- **Directions for this task**: Once you reach the line containing "((if neg then", write out that line and every remaining line of the records exactly.

- **Given records**:
(** * Vibe Commerce: hybrid product search and batch vectorization

  A shallow embedding of the search core of the backend:

  - [services/vectorize.ts]: cosine similarity, top-K selection, the
    score-proximity filter, normalization, averages, Euclidean distance
    and the text of a product;
  - [utils/ai-validation.ts]: the sanitizer and the request schemas of
    the search endpoints;
  - [services/gemini.ts]: single and batch embedding requests;
  - [routes/search.ts]: the [GET /api/search] handler and the
    [POST /api/search/vectorize] handler;
  - [scripts/vectorize-products.ts]: the batch backfill of embeddings;
  - [middleware/error-handler.ts]: the application error and its status;
  - [middleware/rate-limit.ts]: the rate-limit check and its cleanup.

  A JavaScript [number] is an IEEE 754 binary64 value, which is what
  Rocq's primitive [float] is, so scores, vectors and thresholds are
  [float]s and the arithmetic of the source is kept operation by
  operation.  Quantities that the source only ever uses as integers (the
  result limit, the [k] of top-K) are in [Z].  Strings are ASCII strings.
  A function that can throw returns a [Result].  The embedding provider is
  a function from texts to results, the catalog store a list of rows that
  a query filters in table order (the store itself always answers); both
  are inputs of the handler and of the batch script, which return what
  they leave behind (explicit state passing). *)

From Stdlib Require Import List String Ascii ZArith Lia Bool Floats.
From Stdlib Require Import Sorted Permutation.
Import ListNotations.

Set Warnings "-inexact-float".

(* ===================================================================== *)
(** * JavaScript run-time notions used by the source                      *)
(* ===================================================================== *)

Module Js.

(** What a [throw] (or a rejected promise) carries. *)
Inductive Error : Type :=
| DimensionMismatch                 (* new Error('Vectors must have the same length') *)
| ProviderError (reason : string)   (* a rejected embedContent request *)
| ZodError (issues : list string).  (* thrown by schema.parse *)

Inductive Result (A : Type) : Type :=
| Ok (a : A)
| Throw (e : Error).
Arguments Ok {A} a.
Arguments Throw {A} e.

Definition bind {A B : Type} (r : Result A) (k : A -> Result B) : Result B :=
  match r with
  | Ok a => k a
  | Throw e => Throw e
  end.

(** [Array.prototype.map] with a callback that may throw: the first
    throw aborts the traversal. *)
Fixpoint mapM {A B : Type} (f : A -> Result B) (l : list A) : Result (list B) :=
  match l with
  | [] => Ok []
  | x :: l' =>
      bind (f x) (fun y => bind (mapM f l') (fun ys => Ok (y :: ys)))
  end.

(** [Array.prototype.slice(0, k)] for an integral [k]: a negative end
    counts from the end of the array. *)
Definition slice0 {A : Type} (l : list A) (k : Z) : list A :=
  let len := Z.of_nat (List.length l) in
  let final := if (k <? 0)%Z then Z.max (len + k) 0 else Z.min k len in
  firstn (Z.to_nat final) l.

(** [Array.prototype.slice(i, j)] for [0 <= i <= j]. *)
Definition slice {A : Type} (l : list A) (i j : nat) : list A :=
  firstn (j - i) (skipn i l).

(** [Array.prototype.sort(comparefn)].  The sort is stable, and an element
    [x] is placed behind [y] only when [comparefn(x, y) > 0]; an answer
    that is [NaN] counts as [+0].  For a consistent comparator every
    conforming engine yields this result.  For an inconsistent one (some
    score is [NaN]) the order is left to the engine and need not be the
    order of this insertion sort: what is proved of the order of a
    ranking is proved for scores that are numbers. *)
Section Sort.
Context {A : Type} (comparefn : A -> A -> float).

Fixpoint insert (x : A) (l : list A) : list A :=
  match l with
  | [] => [x]
  | y :: l' =>
      if (0 <? comparefn x y)%float then y :: insert x l' else x :: y :: l'
  end.

Fixpoint sort (l : list A) : list A :=
  match l with
  | [] => []
  | x :: l' => insert x (sort l')
  end.

End Sort.

(** Strings (ASCII). *)
Definition is_upper (c : ascii) : bool :=
  let n := nat_of_ascii c in (65 <=? n)%nat && (n <=? 90)%nat.

Definition lower_char (c : ascii) : ascii :=
  if is_upper c then ascii_of_nat (nat_of_ascii c + 32) else c.

Fixpoint toLowerCase (s : string) : string :=
  match s with
  | EmptyString => EmptyString
  | String c s' => String (lower_char c) (toLowerCase s')
  end.

(** [String.prototype.includes]. *)
Fixpoint includes (s needle : string) : bool :=
  String.prefix needle s ||
  match s with
  | EmptyString => false
  | String _ s' => includes s' needle
  end.

(** [Array.prototype.join(sep)]. *)
Fixpoint join (sep : string) (parts : list string) : string :=
  match parts with
  | [] => EmptyString
  | [p] => p
  | p :: rest => (p ++ sep ++ join sep rest)%string
  end.

(** Truthiness of a string: [''] is falsy. *)
Definition truthy (s : string) : bool :=
  match s with EmptyString => false | _ => true end.

(** White space in the sense of [\s] and of [trim] (ASCII). *)
Definition is_space (c : ascii) : bool :=
  let n := nat_of_ascii c in
  ((9 <=? n)%nat && (n <=? 13)%nat) || (n =? 32)%nat.

(** A word character in the sense of [\w] and [\b]. *)
Definition is_word (c : ascii) : bool :=
  let n := nat_of_ascii c in
  ((48 <=? n)%nat && (n <=? 57)%nat) || ((65 <=? n)%nat && (n <=? 90)%nat)
  || ((97 <=? n)%nat && (n <=? 122)%nat) || (n =? 95)%nat.

Fixpoint trimStart (s : string) : string :=
  match s with
  | String c s' => if is_space c then trimStart s' else s
  | EmptyString => EmptyString
  end.

Fixpoint trimEnd (s : string) : string :=
  match s with
  | String c s' =>
      match trimEnd s' with
      | EmptyString => if is_space c then EmptyString else String c EmptyString
      | t => String c t
      end
  | EmptyString => EmptyString
  end.

Definition trim (s : string) : string := trimEnd (trimStart s).

(** The value of a digit in the given radix, if it is one. *)
Definition digitVal (radix : Z) (c : ascii) : option Z :=
  let n := Z.of_nat (nat_of_ascii c) in
  let v :=
    if (48 <=? n)%Z && (n <=? 57)%Z then Some (n - 48)%Z
    else if (97 <=? n)%Z && (n <=? 122)%Z then Some (n - 87)%Z
    else if (65 <=? n)%Z && (n <=? 90)%Z then Some (n - 55)%Z
    else None in
  match v with
  | Some d => if (d <? radix)%Z then Some d else None
  | None => None
  end.

(** The longest prefix of digits, as a number and a count of digits. *)
Fixpoint digits (radix : Z) (s : string) (acc : Z) (count : nat) : Z * nat * string :=
  match s with
  | String c s' =>
      match digitVal radix c with
      | Some d => digits radix s' (acc * radix + d)%Z (S count)
      | None => (acc, count, s)
      end
  | EmptyString => (acc, count, s)
  end.

Definition signOf (s : string) : bool * string :=
  match s with
  | String "-" r => (true, r)
  | String "+" r => (false, r)
  | _ => (false, s)
  end.

(** [parseInt(s)] without a radix; [None] is [NaN]. *)
Definition parseInt (s : string) : option Z :=
  let '(neg, s) := signOf (trimStart s) in
  let '(radix, s) :=
    match s with
    | String "0" (String "x" r) | String "0" (String "X" r) => (16%Z, r)
    | _ => (10%Z, s)
    end in
  let '(n, count, _) := digits radix s 0 0 in
  match count with
  | O => None
  | _ => Some (if neg then (- n)%Z else n)
  end.

(** The binary64 value nearest to [(-1)^neg * m * 10^e10], ties to even. *)
Definition decimalToFloat (neg : bool) (m e10 : Z) : float :=
  match m with
  | Zpos p =>
      if (0 <=? e10)%Z then
        SF2Prim (binary_normalize prec emax
                   ((if neg then Zneg p else Zpos p) * 10 ^ e10)%Z 0 false)
      else
        SF2Prim (SFdiv prec emax (S754_finite neg p 0)
                   (S754_finite false (Z.to_pos (10 ^ (- e10))) 0))
  | _ => if neg then (-0)%float else 0%float
  end.

(** The exponent part [e[+-]digits] of a decimal literal, when present. *)
Definition exponentPart (s : string) : Z :=
  match s with
  | String "e" r | String "E" r =>
      let '(neg, r) := signOf r in
      let '(n, count, _) := digits 10 r 0 0 in
      match count with
      | O => 0%Z
      | _ => if neg then (- n)%Z else n
      end
  | _ => 0%Z
  end.

(** [parseFloat(s)]: the longest prefix that is a decimal literal. *)
Definition parseFloat (s : string) : float :=
  let '(neg, s) := signOf (trimStart s) in
  if String.prefix "Infinity" s then (if neg then neg_infinity else infinity)
  else
    let '(ipart, icount, s) := digits 10 s 0 0 in
    let '(m, fcount, s) :=
      match s with
      | String "." r =>
          let '(m, fcount, r') := digits 10 r ipart 0 in
          match icount, fcount with
          | O, O => (ipart, O, s)
          | _, _ => (m, fcount, r')
          end
      | _ => (ipart, O, s)
      end in
    match icount, fcount with
    | O, O => nan
    | _, _ => decimalToFloat neg m (exponentPart s - Z.of_nat fcount)
    end.

End Js.

Notation "x <- r ;; k" := (Js.bind r (fun x => k))
(at level 61, r at next level, right associativity).

(* ===================================================================== *)
(** * services/vectorize.ts                                               *)
(* ===================================================================== *)

Module Vectorize.
Import Js.

Definition vector : Type := list float.

(** The body of the [for] loop of [cosineSimilarity]: the three running
    sums, updated index by index. *)
Fixpoint sums (vecA vecB : vector) (acc : float * float * float)
  : float * float * float :=
  match vecA, vecB with
  | a :: vecA', b :: vecB' =>
      let '(dotProduct, normA, normB) := acc in
      sums vecA' vecB' (dotProduct + a * b, normA + a * a, normB + b * b)%float
  | _, _ => acc
  end.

- **Your solution**:
                   ((if neg then Zneg p else Zpos p) * 10 ^ e10)%Z 0 false)
      else
        SF2Prim (SFdiv prec emax (S754_finite neg p 0)
                   (S754_finite false (Z.to_pos (10 ^ (- e10))) 0))
  | _ => if neg then (-0)%float else 0%float
  end.

(** The exponent part [e[+-]digits] of a decimal literal, when present. *)
Definition exponentPart (s : string) : Z :=
  match s with
  | String "e" r | String "E" r =>
      let '(neg, r) := signOf r in
      let '(n, count, _) := digits 10 r 0 0 in
      match count with
      | O => 0%Z
      | _ => if neg then (- n)%Z else n
      end
  | _ => 0%Z
  end.

(** [parseFloat(s)]: the longest prefix that is a decimal literal. *)
Definition parseFloat (s : string) : float :=
  let '(neg, s) := signOf (trimStart s) in
  if String.prefix "Infinity" s then (if neg then neg_infinity else infinity)
  else
    let '(ipart, icount, s) := digits 10 s 0 0 in
    let '(m, fcount, s) :=
      match s with
      | String "." r =>
          let '(m, fcount, r') := digits 10 r ipart 0 in
          match icount, fcount with
          | O, O => (ipart, O, s)
          | _, _ => (m, fcount, r')
          end
      | _ => (ipart, O, s)
      end in
    match icount, fcount with
    | O, O => nan
    | _, _ => decimalToFloat neg m (exponentPart s - Z.of_nat fcount)
    end.

End Js.

Notation "x <- r ;; k" := (Js.bind r (fun x => k))
(at level 61, r at next level, right associativity).

(* ===================================================================== *)
(** * services/vectorize.ts                                               *)
(* ===================================================================== *)

Module Vectorize.
Import Js.

Definition vector : Type := list float.

(** The body of the [for] loop of [cosineSimilarity]: the three running
    sums, updated index by index. *)
Fixpoint sums (vecA vecB : vector) (acc : float * float * float)
  : float * float * float :=
  match vecA, vecB with
  | a :: vecA', b :: vecB' =>
      let '(dotProduct, normA, normB) := acc in
      sums vecA' vecB' (dotProduct + a * b, normA + a * a, normB + b * b)%float
  | _, _ => acc
  end.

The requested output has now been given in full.